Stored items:
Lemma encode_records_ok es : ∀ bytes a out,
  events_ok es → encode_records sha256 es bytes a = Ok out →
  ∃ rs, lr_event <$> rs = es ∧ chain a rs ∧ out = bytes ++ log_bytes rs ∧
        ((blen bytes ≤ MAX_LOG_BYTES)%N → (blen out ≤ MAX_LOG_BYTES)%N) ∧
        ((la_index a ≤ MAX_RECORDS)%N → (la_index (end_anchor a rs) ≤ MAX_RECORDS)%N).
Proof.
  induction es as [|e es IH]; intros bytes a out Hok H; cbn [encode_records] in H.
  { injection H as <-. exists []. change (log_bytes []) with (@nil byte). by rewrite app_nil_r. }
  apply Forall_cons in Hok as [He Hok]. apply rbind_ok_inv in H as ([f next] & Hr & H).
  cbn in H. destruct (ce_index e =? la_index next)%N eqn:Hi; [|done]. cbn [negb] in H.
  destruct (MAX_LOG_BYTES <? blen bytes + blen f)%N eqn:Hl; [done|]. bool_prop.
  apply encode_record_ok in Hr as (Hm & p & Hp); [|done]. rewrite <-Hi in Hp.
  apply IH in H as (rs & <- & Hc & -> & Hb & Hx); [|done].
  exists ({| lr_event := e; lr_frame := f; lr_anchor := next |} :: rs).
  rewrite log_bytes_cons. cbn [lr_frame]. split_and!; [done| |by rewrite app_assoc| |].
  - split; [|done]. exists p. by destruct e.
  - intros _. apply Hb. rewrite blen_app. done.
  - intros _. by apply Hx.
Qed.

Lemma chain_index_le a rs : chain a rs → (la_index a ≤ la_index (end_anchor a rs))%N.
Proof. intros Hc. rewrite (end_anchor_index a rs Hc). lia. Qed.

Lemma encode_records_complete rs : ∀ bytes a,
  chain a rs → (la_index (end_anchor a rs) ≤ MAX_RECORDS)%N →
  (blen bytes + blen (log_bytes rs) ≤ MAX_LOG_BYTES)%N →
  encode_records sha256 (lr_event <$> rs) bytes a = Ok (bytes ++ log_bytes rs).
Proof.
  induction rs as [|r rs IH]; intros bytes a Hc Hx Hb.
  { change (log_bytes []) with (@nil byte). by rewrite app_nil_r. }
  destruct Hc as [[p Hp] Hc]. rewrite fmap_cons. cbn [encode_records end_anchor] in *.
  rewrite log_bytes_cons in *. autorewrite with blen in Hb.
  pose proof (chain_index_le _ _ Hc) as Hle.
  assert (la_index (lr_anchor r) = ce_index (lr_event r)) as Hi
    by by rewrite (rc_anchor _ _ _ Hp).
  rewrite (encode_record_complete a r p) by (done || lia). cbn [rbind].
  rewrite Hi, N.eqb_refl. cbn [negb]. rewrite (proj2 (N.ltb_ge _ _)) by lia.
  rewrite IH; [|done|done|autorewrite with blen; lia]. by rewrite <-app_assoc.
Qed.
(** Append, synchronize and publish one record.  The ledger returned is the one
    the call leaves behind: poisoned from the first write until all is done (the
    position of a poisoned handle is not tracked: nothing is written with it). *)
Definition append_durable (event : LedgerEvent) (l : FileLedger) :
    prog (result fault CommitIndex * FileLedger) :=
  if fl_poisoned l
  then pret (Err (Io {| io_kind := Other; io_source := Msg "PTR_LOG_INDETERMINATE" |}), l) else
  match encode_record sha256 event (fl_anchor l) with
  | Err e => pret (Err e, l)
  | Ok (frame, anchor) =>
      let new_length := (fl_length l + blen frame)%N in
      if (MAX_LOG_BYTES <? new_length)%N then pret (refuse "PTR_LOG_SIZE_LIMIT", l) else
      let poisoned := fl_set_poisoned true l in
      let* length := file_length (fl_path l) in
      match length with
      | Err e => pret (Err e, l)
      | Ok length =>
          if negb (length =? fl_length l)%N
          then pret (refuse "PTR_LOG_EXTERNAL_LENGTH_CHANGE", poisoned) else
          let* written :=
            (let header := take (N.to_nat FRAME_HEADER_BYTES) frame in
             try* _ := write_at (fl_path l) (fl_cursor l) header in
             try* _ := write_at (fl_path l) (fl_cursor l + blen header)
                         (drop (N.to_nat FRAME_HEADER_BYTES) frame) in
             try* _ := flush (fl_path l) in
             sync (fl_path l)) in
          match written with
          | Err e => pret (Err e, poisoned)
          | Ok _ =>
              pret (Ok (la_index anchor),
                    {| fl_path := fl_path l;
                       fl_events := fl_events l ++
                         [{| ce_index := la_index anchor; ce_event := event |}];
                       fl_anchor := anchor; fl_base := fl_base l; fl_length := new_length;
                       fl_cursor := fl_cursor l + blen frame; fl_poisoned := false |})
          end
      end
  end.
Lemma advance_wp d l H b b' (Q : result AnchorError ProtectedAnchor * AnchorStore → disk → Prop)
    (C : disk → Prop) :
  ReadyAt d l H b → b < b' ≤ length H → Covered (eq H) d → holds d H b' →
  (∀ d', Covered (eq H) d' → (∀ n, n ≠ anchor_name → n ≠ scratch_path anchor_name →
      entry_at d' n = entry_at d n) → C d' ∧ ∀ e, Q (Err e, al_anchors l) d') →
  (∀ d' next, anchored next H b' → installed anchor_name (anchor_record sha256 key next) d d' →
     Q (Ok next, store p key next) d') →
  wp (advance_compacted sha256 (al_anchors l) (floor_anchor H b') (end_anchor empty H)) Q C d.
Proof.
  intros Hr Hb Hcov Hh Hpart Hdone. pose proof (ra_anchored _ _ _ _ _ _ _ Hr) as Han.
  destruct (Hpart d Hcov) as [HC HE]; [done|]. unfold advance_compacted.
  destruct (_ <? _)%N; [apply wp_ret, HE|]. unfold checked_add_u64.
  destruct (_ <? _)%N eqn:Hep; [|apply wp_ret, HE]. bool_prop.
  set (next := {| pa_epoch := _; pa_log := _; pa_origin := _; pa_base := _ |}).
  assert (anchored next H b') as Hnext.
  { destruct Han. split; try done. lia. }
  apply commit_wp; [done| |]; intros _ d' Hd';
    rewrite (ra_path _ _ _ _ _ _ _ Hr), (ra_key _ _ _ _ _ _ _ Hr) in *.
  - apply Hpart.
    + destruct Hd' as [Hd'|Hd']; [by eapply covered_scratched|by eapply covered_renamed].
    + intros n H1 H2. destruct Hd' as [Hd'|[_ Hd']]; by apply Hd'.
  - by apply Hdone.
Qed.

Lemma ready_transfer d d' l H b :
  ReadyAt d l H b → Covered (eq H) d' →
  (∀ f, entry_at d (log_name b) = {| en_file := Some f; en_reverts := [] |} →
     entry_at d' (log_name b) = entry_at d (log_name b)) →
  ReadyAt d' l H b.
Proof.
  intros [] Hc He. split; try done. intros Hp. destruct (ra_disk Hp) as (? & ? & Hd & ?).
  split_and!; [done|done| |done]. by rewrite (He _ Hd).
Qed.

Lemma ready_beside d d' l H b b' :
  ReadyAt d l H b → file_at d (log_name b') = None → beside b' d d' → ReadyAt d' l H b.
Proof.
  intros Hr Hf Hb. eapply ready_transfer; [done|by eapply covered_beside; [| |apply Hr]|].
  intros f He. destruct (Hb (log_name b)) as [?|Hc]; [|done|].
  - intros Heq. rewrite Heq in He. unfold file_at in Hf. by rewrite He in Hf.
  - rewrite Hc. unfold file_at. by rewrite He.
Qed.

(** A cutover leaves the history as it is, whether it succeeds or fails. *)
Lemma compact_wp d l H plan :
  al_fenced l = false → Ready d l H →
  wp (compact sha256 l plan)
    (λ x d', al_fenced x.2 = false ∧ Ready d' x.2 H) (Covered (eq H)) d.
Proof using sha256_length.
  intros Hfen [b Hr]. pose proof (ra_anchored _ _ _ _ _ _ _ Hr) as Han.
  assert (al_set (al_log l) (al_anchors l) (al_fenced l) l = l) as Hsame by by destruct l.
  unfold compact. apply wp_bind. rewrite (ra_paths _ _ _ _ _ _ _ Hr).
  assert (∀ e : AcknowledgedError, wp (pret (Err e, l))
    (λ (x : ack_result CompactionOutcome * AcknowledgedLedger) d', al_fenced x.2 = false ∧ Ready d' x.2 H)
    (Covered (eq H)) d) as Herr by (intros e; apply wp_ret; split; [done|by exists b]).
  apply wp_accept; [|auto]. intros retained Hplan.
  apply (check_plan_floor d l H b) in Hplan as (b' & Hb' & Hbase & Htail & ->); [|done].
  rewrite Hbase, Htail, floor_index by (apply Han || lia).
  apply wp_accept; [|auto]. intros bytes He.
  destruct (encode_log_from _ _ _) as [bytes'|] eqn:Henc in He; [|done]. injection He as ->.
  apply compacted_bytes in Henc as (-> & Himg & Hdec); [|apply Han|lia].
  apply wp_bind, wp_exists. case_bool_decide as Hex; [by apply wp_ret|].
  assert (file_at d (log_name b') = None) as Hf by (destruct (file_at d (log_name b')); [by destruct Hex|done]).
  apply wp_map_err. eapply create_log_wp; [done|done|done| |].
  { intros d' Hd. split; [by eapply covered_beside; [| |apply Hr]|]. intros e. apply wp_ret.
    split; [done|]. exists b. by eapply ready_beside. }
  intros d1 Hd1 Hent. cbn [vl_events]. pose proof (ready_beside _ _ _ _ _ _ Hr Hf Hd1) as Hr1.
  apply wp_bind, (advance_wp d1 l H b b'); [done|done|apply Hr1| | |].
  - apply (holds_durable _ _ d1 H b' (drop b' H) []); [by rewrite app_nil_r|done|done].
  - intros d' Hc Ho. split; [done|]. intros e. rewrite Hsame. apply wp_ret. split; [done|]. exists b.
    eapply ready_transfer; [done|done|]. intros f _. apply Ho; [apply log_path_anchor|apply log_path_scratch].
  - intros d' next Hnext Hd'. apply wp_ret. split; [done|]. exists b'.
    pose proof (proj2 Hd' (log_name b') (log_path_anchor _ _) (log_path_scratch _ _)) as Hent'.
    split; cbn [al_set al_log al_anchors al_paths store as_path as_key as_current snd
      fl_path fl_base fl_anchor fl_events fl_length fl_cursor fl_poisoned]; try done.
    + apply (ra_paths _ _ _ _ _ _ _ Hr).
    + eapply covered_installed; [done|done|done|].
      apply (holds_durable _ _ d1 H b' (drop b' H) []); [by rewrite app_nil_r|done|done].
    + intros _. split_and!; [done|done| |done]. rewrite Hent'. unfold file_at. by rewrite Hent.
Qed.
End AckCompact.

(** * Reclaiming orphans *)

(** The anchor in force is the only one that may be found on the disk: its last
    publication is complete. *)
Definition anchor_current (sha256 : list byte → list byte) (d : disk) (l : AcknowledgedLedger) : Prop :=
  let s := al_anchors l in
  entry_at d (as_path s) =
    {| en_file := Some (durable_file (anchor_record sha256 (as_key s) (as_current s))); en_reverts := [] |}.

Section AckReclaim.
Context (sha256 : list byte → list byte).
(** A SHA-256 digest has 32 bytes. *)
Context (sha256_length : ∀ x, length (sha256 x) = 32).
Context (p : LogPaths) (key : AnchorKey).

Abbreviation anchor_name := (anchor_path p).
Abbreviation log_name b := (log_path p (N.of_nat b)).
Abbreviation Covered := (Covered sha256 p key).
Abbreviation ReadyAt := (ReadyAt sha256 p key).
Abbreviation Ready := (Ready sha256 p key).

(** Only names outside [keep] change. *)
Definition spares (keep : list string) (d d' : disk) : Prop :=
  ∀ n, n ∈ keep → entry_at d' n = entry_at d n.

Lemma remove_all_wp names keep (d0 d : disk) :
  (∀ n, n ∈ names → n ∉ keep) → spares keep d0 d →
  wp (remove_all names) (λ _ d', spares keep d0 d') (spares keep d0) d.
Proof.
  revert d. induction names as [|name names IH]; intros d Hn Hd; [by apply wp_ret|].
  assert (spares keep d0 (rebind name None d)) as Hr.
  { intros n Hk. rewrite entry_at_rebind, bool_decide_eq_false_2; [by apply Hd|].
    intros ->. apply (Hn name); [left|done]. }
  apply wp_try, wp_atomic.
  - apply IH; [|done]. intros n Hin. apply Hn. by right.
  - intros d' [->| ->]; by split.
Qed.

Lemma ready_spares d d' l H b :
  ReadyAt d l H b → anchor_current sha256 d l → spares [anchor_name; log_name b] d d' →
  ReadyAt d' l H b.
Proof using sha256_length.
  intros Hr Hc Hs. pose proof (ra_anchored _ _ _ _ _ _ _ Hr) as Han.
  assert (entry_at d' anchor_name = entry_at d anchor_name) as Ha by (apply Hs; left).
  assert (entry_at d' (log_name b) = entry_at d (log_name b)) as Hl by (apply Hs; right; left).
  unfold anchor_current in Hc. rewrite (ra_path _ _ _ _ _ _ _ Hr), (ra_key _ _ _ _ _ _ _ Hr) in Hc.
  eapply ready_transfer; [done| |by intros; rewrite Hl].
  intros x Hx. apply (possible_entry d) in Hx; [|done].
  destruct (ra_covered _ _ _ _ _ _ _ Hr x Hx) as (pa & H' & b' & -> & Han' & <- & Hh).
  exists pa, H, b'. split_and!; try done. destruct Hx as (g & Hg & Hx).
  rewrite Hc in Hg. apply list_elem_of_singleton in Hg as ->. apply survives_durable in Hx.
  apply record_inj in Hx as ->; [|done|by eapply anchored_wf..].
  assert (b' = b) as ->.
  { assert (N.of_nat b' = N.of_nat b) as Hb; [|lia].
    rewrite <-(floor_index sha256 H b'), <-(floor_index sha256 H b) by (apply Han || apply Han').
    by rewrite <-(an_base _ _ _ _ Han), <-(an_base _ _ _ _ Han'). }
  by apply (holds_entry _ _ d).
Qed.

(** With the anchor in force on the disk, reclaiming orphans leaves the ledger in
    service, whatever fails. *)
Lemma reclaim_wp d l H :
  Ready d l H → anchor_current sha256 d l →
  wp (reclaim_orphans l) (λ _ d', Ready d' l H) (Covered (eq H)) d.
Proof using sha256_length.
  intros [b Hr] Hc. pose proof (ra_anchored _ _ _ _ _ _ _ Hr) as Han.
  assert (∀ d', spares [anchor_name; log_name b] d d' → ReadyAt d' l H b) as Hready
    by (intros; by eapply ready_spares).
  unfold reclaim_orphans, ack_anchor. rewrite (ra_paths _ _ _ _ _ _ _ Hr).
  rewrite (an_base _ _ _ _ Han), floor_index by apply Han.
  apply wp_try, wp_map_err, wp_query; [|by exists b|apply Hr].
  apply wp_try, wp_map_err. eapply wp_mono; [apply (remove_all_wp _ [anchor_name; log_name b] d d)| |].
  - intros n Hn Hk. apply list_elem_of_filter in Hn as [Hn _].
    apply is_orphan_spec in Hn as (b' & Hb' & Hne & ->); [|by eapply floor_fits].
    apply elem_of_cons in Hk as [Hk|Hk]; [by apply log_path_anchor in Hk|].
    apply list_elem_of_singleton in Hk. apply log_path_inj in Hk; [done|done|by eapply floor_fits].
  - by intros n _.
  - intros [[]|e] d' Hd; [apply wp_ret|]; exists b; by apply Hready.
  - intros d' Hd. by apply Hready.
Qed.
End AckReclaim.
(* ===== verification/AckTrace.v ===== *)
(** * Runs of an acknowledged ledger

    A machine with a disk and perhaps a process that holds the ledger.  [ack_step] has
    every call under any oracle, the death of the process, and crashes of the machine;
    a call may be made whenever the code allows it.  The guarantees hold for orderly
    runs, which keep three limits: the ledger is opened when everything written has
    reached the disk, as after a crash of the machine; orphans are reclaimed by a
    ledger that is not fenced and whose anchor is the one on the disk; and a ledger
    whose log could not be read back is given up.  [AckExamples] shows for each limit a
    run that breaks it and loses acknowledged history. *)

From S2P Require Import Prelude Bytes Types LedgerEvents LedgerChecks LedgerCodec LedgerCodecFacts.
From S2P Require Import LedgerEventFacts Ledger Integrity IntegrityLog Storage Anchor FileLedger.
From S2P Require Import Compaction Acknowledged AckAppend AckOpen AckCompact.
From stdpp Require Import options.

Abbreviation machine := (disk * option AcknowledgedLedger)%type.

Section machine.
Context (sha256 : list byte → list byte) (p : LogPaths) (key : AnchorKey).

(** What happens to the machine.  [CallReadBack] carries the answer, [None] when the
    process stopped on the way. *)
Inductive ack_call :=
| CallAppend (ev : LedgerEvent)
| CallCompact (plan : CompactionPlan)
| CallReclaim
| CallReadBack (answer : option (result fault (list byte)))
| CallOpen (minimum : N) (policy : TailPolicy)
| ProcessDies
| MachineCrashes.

→ **Task prompt**
Retype exactly the lines above, from the one with "apply (ra_paths _" through the one with "Context (p : LogPaths) (key : AnchorKey).", inclusive.

→ **Solution**
    + apply (ra_paths _ _ _ _ _ _ _ Hr).
    + eapply covered_installed; [done|done|done|].
      apply (holds_durable _ _ d1 H b' (drop b' H) []); [by rewrite app_nil_r|done|done].
    + intros _. split_and!; [done|done| |done]. rewrite Hent'. unfold file_at. by rewrite Hent.
Qed.
End AckCompact.

(** * Reclaiming orphans *)

(** The anchor in force is the only one that may be found on the disk: its last
    publication is complete. *)
Definition anchor_current (sha256 : list byte → list byte) (d : disk) (l : AcknowledgedLedger) : Prop :=
  let s := al_anchors l in
  entry_at d (as_path s) =
    {| en_file := Some (durable_file (anchor_record sha256 (as_key s) (as_current s))); en_reverts := [] |}.

Section AckReclaim.
Context (sha256 : list byte → list byte).
(** A SHA-256 digest has 32 bytes. *)
Context (sha256_length : ∀ x, length (sha256 x) = 32).
Context (p : LogPaths) (key : AnchorKey).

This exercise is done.